Seably’s i-pad version online training course on how to comply with the International Maritime Organization’s Carbon Intensity Indicator measures. Photo: Seably

The English-educated Lodolo said a number of maritime training academies, such as Denmark’s Simac, use Seably’s technology to issue certificates and the platform can help shipping companies develop their own courses free of charge. At any one time, up to 25,000 seafarers have been taking wider ranging courses, such as that for cyber security on board ships.

Training, such as regulation, is changing from being reactive to incidents to preventive, Lodolo said, and by reducing travel to class-based schools online availability helps cut carbon emissions.

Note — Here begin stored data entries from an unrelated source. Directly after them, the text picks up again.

(** C3.  On a subfeed of a snapshot feed whose message list is [msgs],
    with the cursor at [p >= 0], [get_next_messages] returns the part of
    [msgs] that starts at [p]: at most [max_num_messages] messages when
    that bound is positive, all of them when it is [0] (or below); with
    [advance_position] the cursor grows by the number of messages returned,
    without it the subfeed is unchanged; and the trace is unchanged, so the
    daemon is not contacted. *)
Theorem snapshot_get_next_messages_slices
    (self : Subfeed) (t : list event) (msgs : list json)
    (wait_msec : Z) (signed : bool) (max_num_messages : Z) (advance_position : bool) :
  Subfeed_is_snapshot self = true ->
  Subfeed_get_snapshot_messages self = JList msgs ->
  0 <= _position self ->
  let p := Z.to_nat (_position self) in
  let ret_ := if 0 <? max_num_messages
              then firstn (Z.to_nat max_num_messages) (skipn p msgs)
              else skipn p msgs in
  Subfeed_get_next_messages wait_msec signed max_num_messages advance_position self t
  = (Ok (JList ret_),
     if advance_position
     then with_position self (_position self + Z.of_nat (List.length ret_))
     else self,
     t)
  /\ (0 < max_num_messages -> Z.of_nat (List.length ret_) <= max_num_messages).
Proof.
  intros Hsnap Hmsgs Hp p ret_.
  rewrite (snapshot_fetch self t msgs wait_msec signed max_num_messages
             advance_position Hsnap Hmsgs).
  assert (Heq : (if 0 <? max_num_messages
                 then Py.slice msgs (_position self)
                        (Some (_position self + max_num_messages))
                 else Py.slice msgs (_position self) None) = ret_).
  { subst ret_ p.
    destruct (Z.ltb_spec 0 max_num_messages) as [Hpos | Hneg].
    - apply slice_window; lia.
    - now apply slice_from. }
  rewrite Heq. split; [reflexivity |].
  intros Hpos. subst ret_.
  destruct (Z.ltb_spec 0 max_num_messages) as [_ | Hneg]; [| lia].
  pose proof (firstn_le_length (Z.to_nat max_num_messages) (skipn p msgs)). lia.
Qed.

(** C10.  On a subfeed of a snapshot feed whose message list is [msgs],
    with the cursor at or past the end of [msgs], [get_next_messages]
    returns the empty list, raises nothing and leaves the subfeed, its
    cursor included, as it was, with [advance_position] or without; the
    same holds right after [set_position] has put the cursor at any [q]
    at or past the end. *)
Theorem snapshot_get_next_messages_past_end
    (self : Subfeed) (t : list event) (msgs : list json)
    (wait_msec : Z) (signed : bool) (max_num_messages : Z) (advance_position : bool) :
  Subfeed_is_snapshot self = true ->
  Subfeed_get_snapshot_messages self = JList msgs ->
  (Z.of_nat (List.length msgs) <= _position self ->
   Subfeed_get_next_messages wait_msec signed max_num_messages advance_position self t
   = (Ok (JList []), self, t))
  /\ (forall q : Z,
        Z.of_nat (List.length msgs) <= q ->
        bind (Subfeed_set_position q)
             (fun _ => Subfeed_get_next_messages wait_msec signed max_num_messages
                         advance_position) self t
        = (Ok (JList []), with_position self q, t)).
Proof.
  intros Hsnap Hmsgs.
  assert (Hend : forall sf : Subfeed,
             Subfeed_is_snapshot sf = true ->
             Subfeed_get_snapshot_messages sf = JList msgs ->
             Z.of_nat (List.length msgs) <= _position sf ->
             Subfeed_get_next_messages wait_msec signed max_num_messages
               advance_position sf t = (Ok (JList []), sf, t)).
  { intros sf Hs Hm Hp.
    rewrite (snapshot_fetch sf t msgs wait_msec signed max_num_messages
               advance_position Hs Hm).
    rewrite !slice_past_end by exact Hp.
    destruct (0 <? max_num_messages); simpl;
      destruct advance_position; now rewrite ?with_position_add_0. }
  split; [now apply Hend |].
  intros q Hq. unfold Subfeed_set_position. run.
  apply (Hend (with_position self q)); [exact Hsnap | exact Hmsgs | exact Hq].
Qed.

(** C8.  On a subfeed of a snapshot feed whose hash has no entry in the
    payload's [subfeeds] mapping, the lookup answers the empty list and
    the fetches go on from there without raising:
    [get_num_local_messages] returns [0] and [get_next_messages] returns
    the empty list, wherever the cursor stands; the subfeed and the trace
    are unchanged. *)
Theorem snapshot_absent_subfeed_is_empty
    (self : Subfeed) (t : list event) (snapshot : json)
    (wait_msec : Z) (signed : bool) (max_num_messages : Z) (advance_position : bool) :
  Subfeed_is_snapshot self = true ->
  _snapshot_object (_feed self) = Some snapshot ->
  snapshot_has snapshot (sf_subfeed_hash self) = false ->
  Subfeed_get_snapshot_messages self = JList []
  /\ Subfeed_get_num_local_messages self t = (Ok (JInt 0), self, t)
  /\ Subfeed_get_next_messages wait_msec signed max_num_messages advance_position self t
     = (Ok (JList []), self, t).
Proof.
  intros Hsnap Hobj Habs.
  assert (Hmsgs : Subfeed_get_snapshot_messages self = JList []).
  { unfold Subfeed_get_snapshot_messages. rewrite Hobj.
    unfold snapshot_has in Habs. unfold Py.getitem.
    destruct snapshot as [| | | | | d]; try reflexivity.
    destruct (Py.assoc "subfeeds" d) as [[| | | | | subfeeds] |]; try reflexivity.
    destruct (Py.assoc (sf_subfeed_hash self) subfeeds); [discriminate | reflexivity]. }
  split; [exact Hmsgs |]. split.
  - unfold Subfeed_get_num_local_messages. run. now rewrite Hsnap, Hmsgs.
  - rewrite (snapshot_fetch self t [] wait_msec signed max_num_messages
               advance_position Hsnap Hmsgs).
    rewrite !slice_nil.
    destruct (0 <? max_num_messages); simpl;
      destruct advance_position; now rewrite ?with_position_add_0.
Qed.

(* ------------------------------------------------------------------ *)
(** *** Feed URIs *)

(** C6.  [_parse_feed_uri] fails, with an assertion error and no other,
    exactly when the scheme segment of the URI (the text before the first
    slash, colons dropped) is not [feed] or fewer than two path segments
    follow it.  Otherwise it returns the second path segment as the feed
    id and, as the subfeed name, the percent-decoded rest of the path, or
    [None] when that rest is empty.  So [feed://<id>/<name>?<query>]
    yields [<id>] and the decoded [<name>], and [feed://<id>?<query>]
    yields [<id>] and [None]. *)
Theorem parse_feed_uri_outcome (uri : string) :
  (_parse_feed_uri uri = Raise AssertionError
   <-> (scheme_segment uri <> "feed" \/ (List.length (path_segments uri) < 2)%nat))
  /\ (forall e : exn, _parse_feed_uri uri = Raise e -> e = AssertionError)
  /\ (scheme_segment uri = "feed" ->
      (2 <= List.length (path_segments uri))%nat ->
      _parse_feed_uri uri
      = Ok (nth 1 (path_segments uri) "",
            (let name := PyStr.join "/" (skipn 2 (path_segments uri)) in
             if PyStr.truthy name then Some (Urllib.unquote name) else None),
            0))
  /\ (forall (fid enc : string) (query : option string),
        PyStr.contains "/" fid = false ->
        PyStr.contains "?" fid = false ->
        PyStr.contains "?" enc = false ->
        uri = "feed://" ++ fid ++ "/" ++ enc ++ query_suffix query ->
        _parse_feed_uri uri
        = Ok (fid, if PyStr.truthy enc then Some (Urllib.unquote enc) else None, 0))
  /\ (forall (fid : string) (query : option string),
        PyStr.contains "/" fid = false ->
        PyStr.contains "?" fid = false ->
        uri = "feed://" ++ fid ++ query_suffix query ->
        _parse_feed_uri uri = Ok (fid, None, 0)).
Proof.
  assert (Hcases :
            (scheme_segment uri = "feed" /\ (2 <= List.length (path_segments uri))%nat
             /\ _parse_feed_uri uri
                = Ok (nth 1 (path_segments uri) "",
                      (let name := PyStr.join "/" (skipn 2 (path_segments uri)) in
                       if PyStr.truthy name then Some (Urllib.unquote name) else None),
                      0))
            \/ ((scheme_segment uri <> "feed"
                 \/ (List.length (path_segments uri) < 2)%nat)
                /\ _parse_feed_uri uri = Raise AssertionError)).
  { unfold _parse_feed_uri, scheme_segment, path_segments, uri_segments.
    pose proof (split_length "?" uri) as Hlen.
    apply Nat.leb_le in Hlen. rewrite Hlen. cbn [negb].
    set (list0 := PyStr.split "/" (nth 0 (PyStr.split "?" uri) "")).
    assert (Hl : List.length list0 = S (List.length (tl list0))).
    { pose proof (split_nonempty "/" (nth 0 (PyStr.split "?" uri) "")) as Hne.
      fold list0 in Hne. destruct list0; [contradiction | reflexivity]. }
    destruct (Nat.leb_spec 3 (List.length list0)) as [H3 | H3]; cbn [negb].
    - destruct (String.eqb_spec (PyStr.remove_char ":" (nth 0 list0 "")) "feed")
        as [Hs | Hs]; cbn [negb].
      + left. split; [exact Hs |]. split; [lia |].
        destruct list0 as [| x l]; [simpl in Hl; lia |]. reflexivity.
      + right. split; [now left | reflexivity].
    - right. split; [right; lia | reflexivity]. }
  split; [| split; [| split; [| split]]].
  - destruct Hcases as [(Hs & Hn & Hok) | (Hbad & Hfail)].
    + rewrite Hok. split; [discriminate |]. intros [H | H]; [contradiction | lia].
    + split; [intros _; exact Hbad | intros _; exact Hfail].
  - intros e He. destruct Hcases as [(_ & _ & Hok) | (_ & Hfail)]; congruence.
  - intros Hs Hn. destruct Hcases as [(_ & _ & Hok) | ([Hbad | Hbad] & _)];
      [exact Hok | contradiction | lia].
  - intros fid enc query H1 H2 H3 ->. now apply parse_feed_uri_with_name.
  - intros fid query H1 H2 ->. now apply parse_feed_uri_without_name.
Qed.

The ability to scale up and update online content gives potential for lifelong learning, a process which is accepted in aviation for pilots but until now has not been adopted for ships’ captains.

But he said: “Online training within the maritime industry cannot be seen as a substitute for physical training. Seafarers really learn while performing their duties on board, on the job” but online and blended training can be part of a total learning experience.

Lodolo describes a three-Es model of empirical, experimental and e-learning. An example of empirical training could be physically launching a lifeboat, experimental could be doing the same thing on a simulator, while e-learning would be a course about the lifeboat and regulations.

Cloud-based simulation programmes are available on the Seably platform from course providers such as Kongsberg and Wartsila.